• WHAT THE TASK ASKS: Under this line are the records; write out word for word the part that begins at the line containing "(** [recovers d" and ends at the line containing "revert P. induction", and no more.

• Saved data entries:
..............................

(** A section of pipewrite(p, addr, n): the call itself for [i = 0], the
    continuation after a sleep otherwise. *)
Definition pipewrite (addr : list Z) (n : Z) (i : nat) : M pstate wres :=
  acquire LkPipe ;; pipewrite_loop (Z.to_nat n - i) addr n i.

(** How a section of piperead ends: it returns [r] and the bytes stored at addr, or
    it sleeps on nread. *)
Inductive rres := RDone (r : Z) (bs : list Z) | RSleep.

(** The copying loop: stops when the pipe is empty. *)
Fixpoint piperead_copy (k : nat) : M pstate (list Z) :=
  match k with
  | O => ret []
  | S k' =>
      p <- gets id ;;
      if nread p =? nwrite p then ret []
      else
        c <- lift_opt (data p !! Z.to_nat (nread p mod PIPESIZE)) ;;
        set_nread (u32 (nread p + 1)) ;;
        bs <- piperead_copy k' ;;
        ret (c :: bs)
  end.

Definition piperead (n : Z) : M pstate rres :=
  acquire LkPipe ;;
  p <- gets id ;;
  if (nread p =? nwrite p) && negb (writeopen p =? 0) then
    kd <- proc_killed ;;
    if kd then release LkPipe ;; ret (RDone (-1) [])
    else release LkPipe ;; ret RSleep
  else
    bs <- piperead_copy (Z.to_nat n) ;;
    wakeup ChPipeWrite ;;
    release LkPipe ;;
    ret (RDone (Z.of_nat (length bs)) bs).
(** ** bread *)

(** With room in the cache there is a buffer to recycle. *)
Lemma rep_free_buffer s V D B l :
  rep s V D B -> dll (bufs s) l -> (size (D ∪ B) < NBUF)%nat ->
  exists b, List.find (freeb (bufs s)) (rev l) = Some b.
Proof.
  intros R Hd Hsz. destruct (List.find _ _) as [b|] eqn:E; [by exists b|exfalso].
  set (sec := fun i : nat => match bufs s !! i with Some x => sector x | None => 0 end).
  assert (Hall : forall i, (i < NBUF)%nat ->
            exists x, bufs s !! i = Some x /\ dev x = 1 /\ sector x ∈ D ∪ B).
  { intros i Hi. pose proof (proj2 (dll_elem _ _ i Hd) Hi) as Hil.
    destruct (dll_lookup _ _ i Hd) as [x Hx]; [by left|].
    assert (freeb (bufs s) i = false) as Hf.
    { eapply List.find_none; [done|]. apply -> in_rev. by apply list_elem_of_In. }
    exists x. unfold freeb in Hf. rewrite Hx in Hf.
    destruct (rep_buf _ _ _ _ R i x Hi Hx) as [[_ H0]|(H1 & _ & H3 & _)].
    - by rewrite H0 in Hf.
    - split_and!; [done..|]. rewrite H3 in Hf. unfold fl in Hf.
      repeat case_decide; set_solver. }
  assert (length (sec <$> seq 0 NBUF) <= size (D ∪ B))%nat as Hle.
  { rewrite <- (size_list_to_set (C := gset Z)).
    - apply subseteq_size. intros m Hm. apply elem_of_list_to_set, list_elem_of_fmap in Hm.
      destruct Hm as (i & -> & Hi). apply elem_of_seq in Hi.
      destruct (Hall i) as (x & Hx & _ & Hin); [lia|]. unfold sec. by rewrite Hx.
    - apply NoDup_fmap_2_strong; [|apply NoDup_seq]. intros i j Hi Hj Hs.
      apply elem_of_seq in Hi, Hj. destruct (Hall i) as (x & Hx & Hdx & _); [lia|].
      destruct (Hall j) as (y & Hy & Hdy & _); [lia|]. unfold sec in Hs. rewrite Hx, Hy in Hs.
      eapply (rep_uniq _ _ _ _ R); eauto; lia. }
  rewrite length_fmap, length_seq in Hle. lia.
Qed.

(** The buffer bget takes for a sector: the one that caches it, or the least recently
    released free one, which it makes over. *)
Definition bget_buf (n : Z) (hit : bool) (x : buf) : buf :=
  if hit then w_flags (Z.lor (flags x) B_BUSY) x
  else w_flags B_BUSY (w_sector n (w_dev 1 x)).

Lemma bget_miss s V D B l n c x :
  rep s V D B -> dll (bufs s) l -> List.find (matchb (bufs s) 1 n) l = None ->
  (c < NBUF)%nat -> bufs s !! c = Some x -> dev x = 1 -> sector x <> n.
Proof.
  intros R Hd E Hc Hx Hdx Hs.
  assert (matchb (bufs s) 1 n c = false) as Hm.
  { eapply List.find_none; [done|]. apply list_elem_of_In. by apply (dll_elem _ _ _ Hd). }
  unfold matchb in Hm. rewrite Hx, Hdx, Hs in Hm. by rewrite !Z.eqb_refl in Hm.
Qed.

Lemma wp_bget s V D B l n Q :
  rep s V D B -> dll (bufs s) l -> n ∉ B -> (n ∈ D \/ (size (D ∪ B) < NBUF)%nat) ->
  (forall b x (hit : bool), (b < NBUF)%nat -> bufs s !! b = Some x ->
     (if hit then dev x = 1 /\ sector x = n
      else List.find (matchb (bufs s) 1 n) l = None /\
           List.find (freeb (bufs s)) (rev l) = Some b /\ freeb (bufs s) b = true) ->
     Q b (with_bufs (alter (bget_buf n hit) b (bufs s)) s)) ->
  wp (bget 1 n) Q s.
Proof.
  intros R Hd HnB Hroom HQ. pose proof (dll_len _ _ Hd) as Hlen.
  unfold bget. wp_steps. apply wp_acquire; [apply (rep_lock _ _ _ _ R)|].
  wp_steps. apply wp_getb_links; cbn; [rewrite Hlen; buf_len|]. intros h _ -> ->. wp_steps.
  eapply wp_of_run.
  { apply (scan_next_chain (S NBUF) HEAD l); [done|..].
    - apply Hd.
    - by apply dll_forall.
    - rewrite (dll_length _ _ Hd). lia. }
  cbn [bufs with_ctx bst_ctx].
  destruct (List.find (matchb (bufs s) 1 n) l) as [b|] eqn:E.
  - apply List.find_some in E as [Hb Hm]. apply list_elem_of_In, (dll_elem _ _ _ Hd) in Hb.
    unfold matchb in Hm. destruct (bufs s !! b) as [x|] eqn:Hx; [|done].
    apply andb_prop in Hm as [Hdx Hsx]. zbool.
    wp_steps. eapply wp_getb; [exact Hx|].
    assert (has (flags x) B_BUSY = false) as ->.
    { destruct (rep_buf _ _ _ _ R b x Hb Hx) as [[H0 _]|(_ & _ & H3 & _)];
        [unfold NODEV in *; lia|]. rewrite H3, Hsx.
      unfold fl. rewrite (decide_False (P := n ∈ B)) by done. by case_decide. }
    cbn [negb]. wp_steps. apply wp_setb; [by exists x|]. wp_steps.
    eapply wp_release; [done|]. wp_steps.
    specialize (HQ b x true Hb Hx (conj Hdx Hsx)). 
    assert (alter (bget_buf n true) b (bufs s) = alter (w_flags (Z.lor (flags x) B_BUSY)) b (bufs s))
      as Ealt by (apply list_alter_ext; [|done]; intros y Hy; by replace y with x by congruence).
    rewrite Ealt in HQ. by destruct s as [? ? ? []].
  - wp_steps. destruct Hroom as [HnD|Hsz].
    { exfalso. destruct (rep_cached _ _ _ _ R n) as (i & x & Hi & Hx & Hdx & Hs); [set_solver|].
      by eapply bget_miss. }
    destruct (rep_free_buffer _ _ _ _ _ R Hd Hsz) as [b Hf].
    eapply wp_of_run.
    { apply (scan_prev_chain (S NBUF) l); [done|..].
      - apply Hd.
      - by apply dll_forall.
      - rewrite (dll_length _ _ Hd). lia. }
    cbn [bufs with_ctx bst_ctx]. rewrite Hf. pose proof Hf as Hf0.
    apply List.find_some in Hf as [Hb Hfree].
    apply in_rev, list_elem_of_In, (dll_elem _ _ _ Hd) in Hb.
    assert (b < length (bufs s))%nat as Hbl by (rewrite Hlen; lia).
    destruct (lookup_lt_is_Some_2 _ _ Hbl) as [x Hx].
    wp_steps. apply wp_setb_lt; cbn; [done|]. wp_steps. apply wp_setb_lt; cbn; [buf_len|].
    wp_steps. apply wp_setb_lt; cbn; [buf_len|]. wp_steps. eapply wp_release; [done|]. wp_steps.
    specialize (HQ b x false Hb Hx (conj eq_refl (conj Hf0 Hfree))).
    rewrite !alter_alter. by destruct s as [? ? ? []].
Qed.

Lemma fl_busy D B n : fl D ({[n]} ∪ B) n = B_VALID + B_BUSY + (if decide (n ∈ D) then B_DIRTY else 0).
Proof. unfold fl. rewrite (decide_True (P := n ∈ {[n]} ∪ B)) by set_solver. lia. Qed.

Lemma fl_free D B n : n ∉ B -> fl D B n = B_VALID + (if decide (n ∈ D) then B_DIRTY else 0).
Proof. intros H. unfold fl. rewrite (decide_False (P := n ∈ B)) by done. lia. Qed.
(** ** Crashes *)

(** [recovers d st sz C]: recovery on [d] restores the contents [C] of the blocks of the
    file system. *)
Definition recovers (d : list (list Z)) (st sz : Z) (C : Z -> list Z) : Prop :=
  valid_log d st sz /\
  forall m, 0 <= m < st -> disk_view (apply_writes (recovery_writes d st) d) m = C m.

Lemma prefix_app_cases {A} (P l1 l2 : list A) :
  P `prefix_of` l1 ++ l2 -> P `prefix_of` l1 \/ exists P', P = l1 ++ P' /\ P' `prefix_of` l2.
Proof.
  revert P. induction l1 as [|x l1 IH]; intros P H; [right; by exists P|].
  destruct P as [|y P]; [left; apply prefix_nil|]. simpl in H.
  apply prefix_cons_inv_1 in H as Exy. apply prefix_cons_inv_2 in H. subst y.
  destruct (IH P H) as [H1|(P' & -> & H1)]; [left; by apply prefix_cons|right]. by exists P'.
Qed.

Lemma prefix_elem {A} (P l : list A) x : P `prefix_of` l -> x ∈ P -> x ∈ l.
Proof. intros [k ->]. set_solver. Qed.

Lemma prefix_Forall {A} (R : A -> Prop) P l : P `prefix_of` l -> Forall R l -> Forall R P.
Proof. intros [k ->] H. by apply Forall_app in H as [? _]. Qed.

(** A write list that stays inside the log and the homes of [secs], with whole blocks,
    and ends with a good header, leaves a valid log. *)
Lemma valid_log_apply d st sz w secs h :
  valid_log d st sz -> (length secs < NBUF)%nat -> Z.of_nat (length secs) < sz ->
  (forall m, m ∈ secs -> 0 <= m < st /\ m <> 1) ->
  in_range (Z.of_nat (length d)) w -> Forall (fun x => length (snd x) = BSIZE) w ->
  (forall x, x ∈ w -> fst x <> 1) ->
  apply_view w (disk_view d) st = h -> hdr_n h = Z.of_nat (length secs) -> hdr_secs h = secs ->
  valid_log (apply_writes w d) st sz.
Proof.
  intros [V1 V2 V3 V4 V5 V6] Hl Hsz Hs Hr Hb H1 Hh Hn Hsecs.
  assert (disk_view (apply_writes w d) 1 = disk_view d 1) as E1.
  { rewrite view_apply by (done || lia). by apply apply_view_other. }
  assert (disk_view (apply_writes w d) st = h) as Est by (rewrite view_apply by (done || lia); done).
  constructor.
  - by apply blocks_ok_apply.
  - by rewrite E1.
  - by rewrite E1.
  - by rewrite length_apply.
  - rewrite Est, Hn. lia.
  - rewrite Est, Hsecs. done.
Qed.

Lemma make_head_nil h : make_head h [] = put32 h 0 0.
Proof. done. Qed.

Lemma in_range_home nd st V (secs : list Z) :
  st <= nd -> (forall m, m ∈ secs -> 0 <= m < st) -> in_range nd (home_writes st V secs).
Proof.
  intros Hn Hs. apply list.Forall_forall. intros x Hx.
  apply home_writes_elem in Hx as (i & t & Ht & ->). simpl.
  apply list_elem_of_lookup_2, Hs in Ht. lia.
Qed.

..............................

• WRITTEN ANSWER:
(** [recovers d st sz C]: recovery on [d] restores the contents [C] of the blocks of the
    file system. *)
Definition recovers (d : list (list Z)) (st sz : Z) (C : Z -> list Z) : Prop :=
  valid_log d st sz /\
  forall m, 0 <= m < st -> disk_view (apply_writes (recovery_writes d st) d) m = C m.

Lemma prefix_app_cases {A} (P l1 l2 : list A) :
  P `prefix_of` l1 ++ l2 -> P `prefix_of` l1 \/ exists P', P = l1 ++ P' /\ P' `prefix_of` l2.
Proof.
  revert P. induction l1 as [|x l1 IH]; intros P H; [right; by exists P|].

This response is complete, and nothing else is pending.